Figure 2. Changes in morphology and induction of RhoB is PPARγ-dependent.

A. Live microscopic images of KTC2 and KTC3 cell lines treated with and without 10 nM RS5444 for 24 hrs at 40X magnification revealed altered morphology. Real Time PCR for multiple RhoGTPases in cell lines treated with RS5444 for 24 hrs demonstrated an increase of RhoB mRNA with no appreciable alteration in mRNA levels of the other RhoGTPases. Experiments were performed in triplicate. * indicates p<0.05 when compared to untreated control. B. Three Tzd PPARγ agonists (10 nM RS5444, 100 nM rosiglitazone, 1 μM troglitazone) induced RhoB protein expression in DRO and KTC2 cells examined 24 hrs after treatment.
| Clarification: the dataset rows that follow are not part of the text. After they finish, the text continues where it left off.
Definition DeviceLabel (userAgent : string) : string :=
  let ua := Utf8.TrimSpace userAgent in
  if bool_decide (ua = "") then "" else
  let browser := browserOf ua in
  let system := systemOf ua in
  if bool_decide (browser = "") || bool_decide (system = "") then
    if deviceLabelMax <? Utf8.RuneCount ua then Utf8.of_runes (take (Z.to_nat deviceLabelMax) (Utf8.runes ua)) else ua
  else browser +:+ " · " +:+ system.

(** ** Ports *)

(** What the service uses of [Store], [SignInLog], [SessionStore] and [Notices]. *)
Class Ports (St : Type) : Type := {
  Find : St → Z → result Account;
  FindByLogin : St → string → result Account;
  Record_ : SignInEntry → stM St error ();
  LockEvents : St → Z → Z → result (list SignInEntry);
  SessionsOpen : NewSession → stM St error Credentials;
  SessionsGet : St → string → Z → result Session;
  SessionsTouch : Z → Z → string → stM St error ();
  SessionsRotate : Rotation → stM St error (Session * Credentials);
  SessionsEnd : Z → list Z → Z → Z → stM St error Z;
  Notify : notice → St → St
}.

(** ** Errors *)

Definition ReasonSignInFailed : string := "identity.signin.failed".
Definition ReasonSignInLocked : string := "identity.signin.locked".
Definition ReasonSignInInactive : string := "identity.signin.inactive".
Definition ReasonSessionInvalid : string := "identity.session.invalid".
Definition ReasonAccountNotFound : string := "identity.account.not_found".
Definition ReasonAccountInactive : string := "identity.account.inactive".
Definition ReasonImpersonationDisabled : string := "identity.impersonation.disabled".
Definition ReasonImpersonationNotActive : string := "identity.impersonation.not_active".

Definition signInFailed : error :=
  WithReason (WithLog (Wrap None ReasonSignInFailed CodeInvalidArgument) LevelInfo) ReasonSignInFailed ∅.

Definition signInLocked (formatted : string) : error :=
  WithReason (WithLog (Wrap None ReasonSignInLocked CodeInvalidArgument) LevelInfo) ReasonSignInLocked
    {[ "locked_until" := PString formatted ]}.

Definition signInInactive : error := WithReason (BadRequest ReasonSignInInactive) ReasonSignInInactive ∅.
Definition sessionInvalid : error := WithReason (Unauthorized ReasonSessionInvalid) ReasonSessionInvalid ∅.
Definition accountNotFound : error := WithReason (NotFound ReasonAccountNotFound) ReasonAccountNotFound ∅.
Definition accountInactive : error := WithReason (BadRequest ReasonAccountInactive) ReasonAccountInactive ∅.

(** [reasoned] *)
Definition reasoned (err : error) : error :=
  match as_app err with
  | Some ae => if bool_decide (app_code ae = Some CodePermissionDenied) && bool_decide (app_reason ae = Some "")
               then WithReason ae ReasonForbidden ∅ else err
  | None => err
  end.

(** [noImpersonation] *)
Definition noImpersonation_Permitted (actor : Account) : option error :=
  Some (WithReason (Forbidden ReasonImpersonationDisabled) ReasonImpersonationDisabled ∅).

(** ** Configuration *)

Record Limits : Type := mkLimits { lim_Login : Z; lim_Name : Z; lim_Email : Z; lim_Phone : Z }.

Definition orWidth (v d : Z) : Z := if v =? 0 then d else v.

Definition Limits_WithDefaults (l : Limits) : Limits :=
  mkLimits (orWidth (lim_Login l) LoginMax) (orWidth (lim_Name l) NameMax) (orWidth (lim_Email l) EmailMax)
    (orWidth (lim_Phone l) PhoneMax).

Definition ErrLimits : string := "identity: Limits must be positive and no larger than go-core's widths".

(** [%+v] of the limits. *)
Definition limits_string (l : Limits) : string :=
  "{Login:" +:+ Str.fmt_d (lim_Login l) +:+ " Name:" +:+ Str.fmt_d (lim_Name l) +:+ " Email:" +:+
  Str.fmt_d (lim_Email l) +:+ " Phone:" +:+ Str.fmt_d (lim_Phone l) +:+ "}".

Definition Limits_check (l : Limits) : outcome error () :=
  let d := Limits_WithDefaults l in
  if (lim_Login l <? 0) || (lim_Name l <? 0) || (lim_Email l <? 0) || (lim_Phone l <? 0) ||
     (LoginMax <? lim_Login d) || (NameMax <? lim_Name d) || (EmailMax <? lim_Email d) || (PhoneMax <? lim_Phone d)
  then Err (errorf (ErrLimits +:+ " (login " +:+ Str.fmt_d LoginMax +:+ ", name " +:+ Str.fmt_d NameMax +:+
              ", e-mail " +:+ Str.fmt_d EmailMax +:+ ", phone " +:+ Str.fmt_d PhoneMax +:+ "): " +:+ limits_string l)
              [errNew ErrLimits])
  else Ok ().

Record Config : Type := mkConfig {
  TokenTTL : Z;
  cfg_Lock : Lock;
  AttemptsPerMinute : Z;
  cfg_Codes : CodeRules;
  ReauthLock : Lock;
  Locales : list string;
  cfg_Limits : Limits
}.

(** The defaults [New] fills in. *)
Definition cfg_withDefaults (c : Config) : Config :=
  mkConfig (if TokenTTL c <=? 0 then 24 * Time.Hour else TokenTTL c) (lock_withDefaults (cfg_Lock c))
    (if AttemptsPerMinute c <=? 0 then 10 else AttemptsPerMinute c)
    (cfg_Codes c) (ReauthLock c) (Locales c) (Limits_WithDefaults (cfg_Limits c)).

Record LoginInput : Type := mkLoginInput { li_Login : string; li_Password : string; li_Device : string; li_IP : string }.
Record Signed : Type := mkSigned { sg_Account : Account; sg_Credentials : Credentials; sg_Actor : option Account }.
Record RefreshInput : Type := mkRefreshInput { ri_Token : string; ri_Device : string; ri_IP : string }.
Record LoginAsInput : Type := mkLoginAsInput { lai_ActorID : Z; lai_TargetID : Z; lai_Device : string; lai_IP : string }.
Record ReturnInput : Type := mkReturnInput { rti_Session : Session; rti_Device : string; rti_IP : string }.
Record Authenticated : Type := mkAuthenticated { au_Account : Account; au_Session : Session; au_Actor : option Account }.

Definition touchEvery : Z := Time.Minute.

Definition missingAccounts : error :=
  errNew "identity: Deps.Accounts is missing: pass a Store, for example gormstore.New(db).Accounts".
Definition missingSignIns : error :=
  errNew "identity: Deps.SignIns is missing: pass a SignInLog, for example gormstore.New(db).SignIns".
Definition missingSessions : error :=
  errNew "identity: Deps.Sessions is missing: pass a SessionStore, for example gormstore.New(db).Sessions".
Definition missingClock : error :=
  errNew "identity: Deps.Clock is missing: pass the application's clock, app.Clock()".

(** [New]: the flags say which dependencies were passed, [Hash] is the hasher (the
    given one or Bcrypt). What the sign-in service is built with: the configuration,
    the placeholder hash and the empty table of attempts. *)
Definition New (hasAccounts hasSignIns hasSessions hasClock : bool) (Hash : string → outcome error string)
    (c : Config) : outcome error (Config * string * attempts) :=
  if negb hasAccounts then Err missingAccounts
  else if negb hasSignIns then Err missingSignIns
  else if negb hasSessions then Err missingSessions
  else if negb hasClock then Err missingClock
  else
    _ ← Limits_check (cfg_Limits c);
    let c := cfg_withDefaults c in
    match Hash "placeholder" with
    | Err err => Err (errorf ("identity: the password hasher failed: " +:+ error_text err) [err])
    | Ok placeholder => Ok (c, placeholder, newAttempts (AttemptsPerMinute c))
    end.

(** A port's error, as the service passes it on. *)
Definition internal {St A : Type} (m : stM St error A) : stM St error A := λ s,
  match m s with (Err err, s') => (Err (Internal err), s') | r => r end.

(** A port that only reads. *)
Definition reads {St A : Type} (f : St → A) : stM St error A := λ s, (Ok (f s), s).

(** [Notices] cannot fail. *)
Definition notify {St : Type} `{!Ports St} (n : notice) : stM St error () := λ s, (Ok (), Notify n s).

Section Service.
Context {St : Type} `{!Ports St}.
Variable ToLower : string → string.
Variable RFC3339 : Z → string.
Variable Matches : string → string → bool.
Variables (Permitted : Account → option error) (Covers : Account → Account → option error).
Variable cfg : Config.
Variable clock : nat → Z.

Definition NormalizeLogin (login : string) : string := ToLower (Utf8.TrimSpace login).

(** [appendEntry]; [record] is it for a sign-in. *)
Definition record (now : Z) (accountID : Z) (e : SignInEvent) (actorID : Z) (device ip : string) : stM St error () :=
  internal (Record_ (mkEntry 0 accountID e (cut (Utf8.TrimSpace ip) IPMax) (cut (Utf8.TrimSpace device) DeviceMax)
                       actorID now)).

Definition open (now accountID actorID : Z) (device ip : string) : stM St error Credentials :=
  internal (SessionsOpen (mkNewSession accountID actorID (cut (Utf8.TrimSpace device) DeviceMax)
                            (cut (Utf8.TrimSpace ip) IPMax) now (now + TokenTTL cfg))).

(** [Login] from the account on: the lock, the password, the flag, the session. *)
Definition loginAccount (acc : Account) (inp : LoginInput) : stM St error Signed :=
  let rec e := record (clock 3) (ac_ID acc) e 0 (li_Device inp) (li_IP inp) in
  latest ← reads (λ s, LockEvents s (ac_ID acc) (After (cfg_Lock cfg)));
  match latest with
  | Err err => throw (Internal err)
  | Ok latest =>
      match LockedUntil (cfg_Lock cfg) latest (clock 1) with
      | Some until => _ ← rec LockedOut; throw (signInLocked (RFC3339 until))
      | None =>
          if negb (Matches (ac_PasswordHash acc) (li_Password inp)) then _ ← rec WrongPassword; throw signInFailed
          else if negb (ac_Active acc) then _ ← rec RefusedInactive; throw signInInactive
          else
            creds ← open (clock 2) (ac_ID acc) 0 (li_Device inp) (li_IP inp);
            _ ← rec SignedIn;
            mret (mkSigned acc creds None)
      end
  end.

(** [Login] on the state of the ports and the table of attempts. A comparison with
    the placeholder hash has no result and is left out. *)
Definition Login (inp : LoginInput) : stM (St * attempts) error Signed := λ w,
  let '(s, tries) := w in
  let login := NormalizeLogin (li_Login inp) in
  let '(until, ok, tries) := allow tries (clock 0) login in
  if negb ok then (Err (signInLocked (RFC3339 until)), (s, tries)) else
  if lim_Login (cfg_Limits cfg) <? Utf8.RuneCount login then (Err signInFailed, (s, tries)) else
  match FindByLogin s login with
  | Err err => (Err (if errors_Is err ErrNotFound then signInFailed else Internal err), (s, tries))
  | Ok acc => let '(r, s') := loginAccount acc inp s in (r, (s', tries))
  end.

(** An account that must exist and be active, else the session is invalid. *)
Definition activeAccount (id : Z) : stM St error Account :=
  found ← reads (λ s, Find s id);
  match found with
  | Err err => throw (if errors_Is err ErrNotFound then sessionInvalid else Internal err)
  | Ok acc => if ac_Active acc then mret acc else throw sessionInvalid
  end.

Definition actorOf (session : Session) : stM St error (option Account) :=
  if s_ActorID session =? 0 then mret None
  else actor ← activeAccount (s_ActorID session); mret (Some actor).

Definition Refresh (inp : RefreshInput) : stM St error Signed :=
  let now := clock 0%nat in
  rotated ← (λ s, match SessionsRotate (mkRotation (ri_Token inp) now (now + TokenTTL cfg)
                          (cut (Utf8.TrimSpace (ri_Device inp)) DeviceMax) (cut (Utf8.TrimSpace (ri_IP inp)) IPMax)) s with
                  | (Err err, s') => (Err (if errors_Is err ErrSessionNotFound then sessionInvalid else Internal err), s')
                  | r => r
                  end);
  let '(session, creds) := rotated : Session * Credentials in
  _ ← notify (endedSession session EndedRotation);
  acc ← activeAccount (s_AccountID session);
  actor ← actorOf session;
  mret (mkSigned acc creds actor).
When the irreversible PPARγ antagonist, GW9662, was added 5 min prior to Tzd treatment, induction of RhoB was blocked demonstrating specificity for PPARγ. C. Western analysis of lentiviral infected DRO and KTC2 cells silenced for PPARγ illustrates a lack of RhoB upregulation in the absence of PPARγ when treated with RS5444. D. Western analysis demonstrated induction of RhoB expression in tumors (DRO, ARO and THJ-11T) grown in athymic nude mice following chronic oral treatment (4 weeks) with 0.025% RS5444 versus that of vehicle control. Results from three random animals of each group are shown.